TFG tethers COPII-coated liposomes. (A) Diagram depicting the liposome-tethering assay highlighting the presence of C. elegans TFG (amino acids 196–486, harboring a polyhistidine tag) on heavy liposomes containing DOGS-NTA(Ni) (gray) and COPII components (C. elegans Sar1^GTP and Sec23) bound to light liposomes (yellow). (B, Left) Light liposomes harboring COPII (Sar1^GTP, 2 μM; Sec23, 250 nM) were mixed with heavy liposomes (1:1 ratio, 1 mM total lipids), bound to varying amounts (0, 10, 30, and 100 nM) of full-length TFG C terminus (amino acids 196–486) or truncated TFG C terminus (amino acids 196–464), and centrifuged. (Right) The liposome pellet was resuspended with buffer containing 0.2% Triton X-100, and nitrobenzoxadiazole (NBD) fluorescence was quantified to determine the degree of tethering. AU, arbitrary units. (C, Upper) Quantification of NBD fluorescence (F) obtained from sedimented liposomes in the presence of different concentrations of the full-length or truncated TFG C terminus (graphical plots; n = 3). *P < 0.05 (compared with control), calculated using a paired t test. (Lower) The presence of Sec23 (10% total) and TFG (100% total) with sedimented liposomes was confirmed by SDS/PAGE analysis followed by Coomassie staining. (D) Liposome aggregation was measured (absorbance: 405 nm) over time.
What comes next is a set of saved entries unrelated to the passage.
Definition tokenStep (s : tokenRun) (o : tokenOp) : tokenRun :=
  let '(now, now', reply) := match o with OpGet a b c | OpRefresh a b c => (a, b, c) end in
  let fetched := negb (cached now (run_p s)) in
  let '(r, p') := getToken now now' reply (run_p s) in
  mkRun p' (run_issued s ++ issuedBy now' reply fetched)
    (match o, r with
     | OpGet _ _ _, Ok t => run_used s ++ [(if fetched then now' else now, t, tokenExpiry p')]
     | _, _ => run_used s
     end).

Definition startRun (p : OAuth2AuthProvider) : tokenRun := mkRun p [] [].

(** The stored token was issued with the stored expiry. *)
Definition runInv (s : tokenRun) : Prop :=
  (token (run_p s) = "" ∨
   ∃ t0 e, (t0, token (run_p s), e) ∈ run_issued s ∧ tokenExpiry (run_p s) = expiryOf t0 e) ∧
  Forall (λ u, ∃ t0 e, (t0, u.1.2, e) ∈ run_issued s ∧ u.2 = expiryOf t0 e ∧
    (u.1.1 = t0 ∨ (u.1.1 < u.2 - 30 * second)%Z)) (run_used s).

Lemma used_mono used l l' :
  Forall (λ u : Z * string * Z, ∃ t0 e, (t0, u.1.2, e) ∈ l ∧ u.2 = expiryOf t0 e ∧
    (u.1.1 = t0 ∨ (u.1.1 < u.2 - 30 * second)%Z)) used →
  Forall (λ u, ∃ t0 e, (t0, u.1.2, e) ∈ l ++ l' ∧ u.2 = expiryOf t0 e ∧
    (u.1.1 = t0 ∨ (u.1.1 < u.2 - 30 * second)%Z)) used.
Proof. intros H. eapply Forall_impl; [exact H|]. cbn. intros u (t0 & e & ? & ?). exists t0, e. set_solver. Qed.

Lemma runInv_step s o : runInv s → runInv (tokenStep s o).
Proof.
  intros [Ht Hu]. destruct s as [p issued used]. cbn in Ht, Hu.
  assert (Hgen : ∀ now now' reply get, runInv
    (let fetched := negb (cached now p) in
     let '(r, p') := getToken now now' reply p in
     mkRun p' (issued ++ issuedBy now' reply fetched)
       (match r with
        | Ok t => if get : bool then used ++ [(if fetched then now' else now, t, tokenExpiry p')] else used
        | Err _ => used end))).
  { intros now now' reply get. unfold getToken, refreshOnce, cached.
    destruct (String.eqb_spec (token p) "") as [He|Hne]; cbn [negb andb].
    - destruct reply as [|c| |t e]; cbn; rewrite ?app_nil_r; try (split; cbn; [by left|done]).
      split; cbn; [right; exists now', e; set_solver|]. destruct get; [|by apply used_mono].
      apply Forall_app. split; [by apply used_mono|]. constructor; [|done]. cbn. exists now', e.
      split_and!; [set_solver|done|by left].
    - destruct Ht as [?|(t0 & e0 & Hin & Hexp)]; [done|].
      destruct (Z.ltb_spec now (tokenExpiry p - 30 * second)); cbn.
      + assert (issuedBy now' reply false = []) as -> by (by destruct reply). rewrite app_nil_r.
        split; cbn; [right; by exists t0, e0|]. destruct get; [|done]. apply Forall_app. split; [done|].
        constructor; [|done]. cbn. exists t0, e0. split_and!; [done|done|by right].
      + destruct reply as [|c| |t e]; cbn; rewrite ?app_nil_r;
          try (split; cbn; [right; by exists t0, e0|done]).
        split; cbn; [right; exists now', e; set_solver|]. destruct get; [|by apply used_mono].
        apply Forall_app. split; [by apply used_mono|]. constructor; [|done]. cbn. exists now', e.
        split_and!; [set_solver|done|by left]. }
  destruct o as [now now' reply|now now' reply]; unfold tokenStep; cbn.
  - specialize (Hgen now now' reply true). cbn in Hgen. by destruct (getToken _ _ _ _) as [[t|e] p'].
  - specialize (Hgen now now' reply false). cbn in Hgen. by destruct (getToken _ _ _ _) as [[t|e] p'].
Qed.

(** ** Properties *)

(** In any run of requests and refreshes, a token attached to a request
    was issued by the token endpoint, and is either the one just fetched or
    one with more than thirty seconds of its stored lifetime left. *)
Theorem oauth_tokens_valid cfg p ops :
  NewOAuth2AuthProvider cfg = Ok p →
  Forall (λ u, ∃ t0 e, (t0, u.1.2, e) ∈ run_issued (foldl tokenStep (startRun p) ops) ∧
    u.2 = expiryOf t0 e ∧ (u.1.1 = t0 ∨ (u.1.1 < u.2 - 30 * second)%Z))
    (run_used (foldl tokenStep (startRun p) ops)).
Proof.
  intros Hp. assert (Hi : runInv (startRun p)).
  { unfold NewOAuth2AuthProvider in Hp. repeat case_match; try done. injection Hp as <-.
    split; cbn; [by left|constructor]. }
  revert Hi. generalize (startRun p) as s. clear Hp. induction ops as [|o ops IH]; intros s Hi; cbn.
  - apply Hi.
  - by apply IH, runInv_step.
Qed.

(** A configuration yields the credentials it names: a basic credential
    decodes to its user and password; a bearer token and a header key are
    set on the request; a query key is found by the server and the other
    parameters are as they were; without a type nothing is added. *)
Theorem origin_credentials `{!Crypto, !MapRange, !Signer} cfg a now now' reply req :
  BuildAuthProvider cfg = Ok a →
  (a_Type cfg ∈ [""; "none"] → ApplyAuth now now' reply a req = (Ok req, a)) ∧
  (a_Type cfg = "basic" → ∃ req', ApplyAuth now now' reply a req = (Ok req', a) ∧
     ∃ enc, Header.Get (out_Header req') "Authorization" = "Basic " +:+ enc ∧
       Base64.StdDecode enc = Some (a_Username cfg +:+ ":" +:+ a_Password cfg)) ∧
  (a_Type cfg = "bearer" → ∃ req', ApplyAuth now now' reply a req = (Ok req', a) ∧
     Header.Get (out_Header req') "Authorization" = "Bearer " +:+ a_Token cfg) ∧
  (a_Type cfg = "api_key" → ∃ req', ApplyAuth now now' reply a req = (Ok req', a) ∧
     if a_APIKeyInQuery cfg then
       let q := Query.URLQuery (URL.RawQuery (out_URL req')) in
       Query.Get q (a_APIKeyHeader cfg) = a_APIKeyValue cfg ∧
       (∀ k, k ≠ a_APIKeyHeader cfg → q !! k = Query.URLQuery (URL.RawQuery (out_URL req)) !! k) ∧
       out_Header req' = out_Header req
     else Header.Get (out_Header req') (a_APIKeyHeader cfg) = a_APIKeyValue cfg ∧ out_URL req' = out_URL req).
Proof.
  unfold BuildAuthProvider, providersOf. intros Ha. split_and!.
  - intros Ht. assert (String.eqb (a_Type cfg) "" || String.eqb (a_Type cfg) "none" = true) as E.
    { by repeat (apply elem_of_cons in Ht as [->|Ht]; [done|]); apply elem_of_nil in Ht. }
    rewrite E in Ha. by injection Ha as <-.
  - intros Ht. rewrite Ht in Ha. injection Ha as <-. eexists. split; [done|]. eexists. cbn [out_Header SetBasicAuth setHeader].
    rewrite Header.Get_Set_eq. split; [done|]. apply Base64.StdDecode_StdEncode.
  - intros Ht. rewrite Ht in Ha. injection Ha as <-. eexists. split; [done|]. apply Header.Get_Set_eq.
  - intros Ht. rewrite Ht in Ha. injection Ha as <-. eexists. split; [done|]. cbn [ApplyAuth]. unfold applyAPIKey.
    destruct (a_APIKeyInQuery cfg); [|split; [apply Header.Get_Set_eq|done]]. cbn [out_URL setQuery URL.RawQuery].
    rewrite Query.URLQuery_Encode.
    + split_and!; [unfold Query.Get; by rewrite lookup_insert_eq| |done]. intros k Hk. by rewrite lookup_insert_ne.
    + intros k. destruct (decide (a_APIKeyHeader cfg = k)) as [->|]; [by rewrite lookup_insert_eq|].
      rewrite lookup_insert_ne by done. apply Query.URLQuery_nonempty.
Qed.

Module Witness.

Definition cfg : OAuth2Config := mkOAuth2Config "https://idp/token" "stac" "s3cr&t" ["read"; "write"] "".

(** Fetched, reused until thirty seconds before its expiry, then replaced. *)
Definition ops : list tokenOp :=
  [OpGet 10 20 (Issued "t1" 60); OpGet (25 * second) (25 * second) TransportError;
   OpGet (31 * second) (32 * second) (Issued "t2" 60)].

Lemma oauth_tokens_valid_witness :
  run_used (foldl tokenStep (startRun (mkOAuth2 cfg "" 0)) ops) =
    [(20, "t1", 60 * second + 20); (25 * second, "t1", 60 * second + 20); (32 * second, "t2", 92 * second)]%Z ∧
  ∃ t0 e, (t0, "t1", e) ∈ run_issued (foldl tokenStep (startRun (mkOAuth2 cfg "" 0)) ops) ∧
    (25 * second = t0 ∨ 25 * second < 60 * second + 20 - 30 * second)%Z.
Proof.
  assert (E : run_used (foldl tokenStep (startRun (mkOAuth2 cfg "" 0)) ops) =
    [(20, "t1", 60 * second + 20); (25 * second, "t1", 60 * second + 20); (32 * second, "t2", 92 * second)]%Z)
    by (vm_compute; reflexivity).
  split; [exact E|]. pose proof (oauth_tokens_valid cfg (mkOAuth2 cfg "" 0) ops eq_refl) as H.
  rewrite E, Forall_forall in H. destruct (H (25 * second, "t1", 60 * second + 20)%Z) as (t0 & e & Hin & _ & Ht).
  - right. left.
  - exists t0, e. split; [exact Hin|exact Ht].
Defined.

(** The secret survives the form encoding. *)
Lemma token_form : Query.Get (Query.URLQuery (tokenRequest cfg).2) "client_secret" = "s3cr&t".
Proof. vm_compute. reflexivity. Qed.

(** A reply without an access token is accepted, stored and attached. *)
Lemma empty_token : getToken 0 0 (Issued "" 60) (mkOAuth2 cfg "" 0) = (Ok "", mkOAuth2 cfg "" (60 * second)).
Proof. reflexivity. Qed.

(** [Refresh] with a token still valid asks nobody. *)
Lemma refresh_not_forced :
  Refresh 0 0 (Issued "new" 60) (mkOAuth2 cfg "old" (60 * second)) = (Ok (), mkOAuth2 cfg "old" (60 * second)).
Proof. reflexivity. Qed.

(** A lifetime of three hundred years wraps to an expiry in the past. *)
Lemma lifetime_overflow : (expiryOf 0 9460800000 < 0)%Z.
Proof. vm_compute. reflexivity. Qed.

#[local] Instance toyCrypto : Crypto := {| sha256 s := s; hmac_sha256 k m := k +:+ m |}.
#[local] Instance toySigner : Signer.
Proof. refine {| SignHTTP _ _ _ _ _ _ r := Ok r |}. intros ak sk h svc reg t r r' H. injection H as <-. done. Defined.

Definition keyed : AuthConfig := mkAuthConfig "api_key" "" "" "" "k y" "v&1" true None None ∅.
Definition req : outRequest := mkOut "GET" (URL.mkURL "https" "o.example" "/search" "a=1&a=2") ∅ None.

Lemma origin_credentials_witness :
  ∃ req', ApplyAuth 0 0 TransportError (APIKeyAuthProvider "k y" "v&1" true) req =
    (Ok req', APIKeyAuthProvider "k y" "v&1" true) ∧
  URL.RawQuery (out_URL req') = "a=1&a=2&k+y=v%261" ∧
  Query.Get (Query.URLQuery (URL.RawQuery (out_URL req'))) "k y" = "v&1".
Proof.
  destruct (origin_credentials keyed (APIKeyAuthProvider "k y" "v&1" true) 0 0 TransportError req eq_refl)
    as (_ & _ & _ & H). destruct (H eq_refl) as (req' & Ha & Hq). exists req'. split; [exact Ha|].
  split; [|exact (proj1 Hq)]. injection Ha as <-. vm_compute. reflexivity.
Defined.

End Witness.

End OriginAuth.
Light liposomes harboring Sar1^GTP alone or Sar1^GTP with Sec23 (COPII) were incubated with heavy liposomes in the presence or absence of TFG (30 nM). Reactions (n = 3) were maintained at 4 °C, and samples were taken at the indicated time points. (E) Microcontact printing was used to generate biotinylated surfaces to which FITC-streptavidin was bound. The C. elegans TFG C terminus (amino acids 196–486) fused to the streptavidin-binding peptide was incubated with these regions and subsequently exposed to liposomes containing rhodamine-PE, which were coated with either Sar1^GTP and Sec23 or Sar1^GTP alone. Surfaces were inverted onto glass coverslips and imaged using confocal microscopy (n = 3). Arrows indicate TFG clusters that recruit COPII-coated liposomes. (Scale bar, 25 μm.)

Fig. 8.

Model depicting the organization of the early secretory pathway in the presence and absence of TFG. Initiation of COPII carrier formation occurs at ER subdomains harboring Sec16A and Tango1-like cargo receptors, which interact directly with Sec23. Full assembly of the outer COPII cage interferes with these interactions and facilitates the release of the transport carrier into the ER/ERGIC interface, where TFG competes with Sec31 for Sec23 binding. The outer coat is ultimately displaced by TFG, which clusters inner COPII-coated transport carriers until they tether and fuse with adjacent ERGIC membranes. In the absence of TFG, transport carriers harboring both the inner and outer layers of the COPII coat continue to form but diffuse away from the ER/ERGIC interface, slowing secretory transport of conventional COPII-dependent cargoes.